What is your solution for the above-mentioned crisis?
The nature of the current world crisis arises from the fact that liberal internationalism has expected non-western states to follow suit blindly, and that those non-western states would never dare to undermine or try to overthrow the post cold war system. In solidarity to cement the world order, United States and Europe had to stand as one column to ripe the benefits of the post Cold War system.
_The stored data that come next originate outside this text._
(** The active rows of a destination after one of its messages was received. *)
Lemma receive_rows n i w wk m chan w' fs' st' :
  worker_inv dest_hash n i true w wk -> channel wk = m :: chan -> rows_ok (active w) ->
  request_effect m w (futures wk) (statuses wk) w' fs' st' ->
  length (rows_for servercurrentevent_data (msg_dest m) w) <= PDU_LIMIT ->
  length (rows_for servercurrentevent_data (msg_dest m) w') <= PDU_LIMIT /\
  forall d evs, (d, evs) ∈ fs' -> (d, evs) ∈ futures wk \/ txn_small evs.
Proof.
  intros H Hch Ha He Hl. destruct (wi_channel _ _ _ _ _ _ H m) as [Hs Hm]; [rewrite Hch; by left|].
  destruct He as [Hb|k t Hst Hne|k t Hst Hne|w' edus Hst Hle Hf].
  - split; [done|by left].
  - split; [done|]. intros d evs [?|[= _ ->]%list_elem_of_singleton]%elem_of_app; [by left|right].
    apply txn_small_short. unfold active_events. by rewrite length_fmap.
  - split; [done|by left].
  - split; [|intros d evs [?|[= _ ->]%list_elem_of_singleton]%elem_of_app; [by left|right; by apply txn_small_fresh]].
    transitivity 1; [|unfold PDU_LIMIT; lia].
    rewrite (rows_for_ext _ _ (mark_as_active [(msg_queue_id m, msg_event m)] w)).
    2: { intros k _. by rewrite (proj1 (frame_sends _ _ Hf)). }
    transitivity (length ([msg_queue_id m] : list bytes)); [|done].
    rewrite <- (length_fmap fst). apply submseteq_length, NoDup_submseteq; [apply rows_for_NoDup|].
    intros k ([k' v] & -> & [Hp Hk]%rows_for_elem)%list_elem_of_fmap. cbn [fst].
    destruct (mark_as_active_rows _ _ _ _ _ (msg_items m Hm) Hk) as [Hk'|(e & Hin & _)].
    + exfalso. destruct (Ha k' v Hk') as (d & e & Hpa).
      rewrite <- (proj1 (parse_prefix _ _ _ _ _ (proj1 Hm) Hpa) Hp) in Hpa.
      destruct (wi_active _ _ _ _ _ _ H (msg_dest m) e) as [st Hst']; [by exists k', v|done|congruence].
    + apply list_elem_of_singleton in Hin as [= -> _]. by left.
Qed.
This is a coalition that in fact was rigid and weak: liberal democracy appears fragile, polarized and vulnerable for right wing populism and backlash politics.
The current beneficiaries of the international order refuse adamantly to open or even to amend the international order to a more cooperative system – despite the fact that the world system is facing a constant rising of inequality and massive migrations spurred from economic stagnation in Middle East, Africa and Latin America. Liberal internationalism continuously perceives the world as a global field of manipulation of the powerful and wealthy. The current state of affair of the Russian-Ukrainian war and future wars, which might likely occur, will be born from the womb of the of great powers struggles between countries such as Russia, China, India, Brazil, who are not happy with the current international order.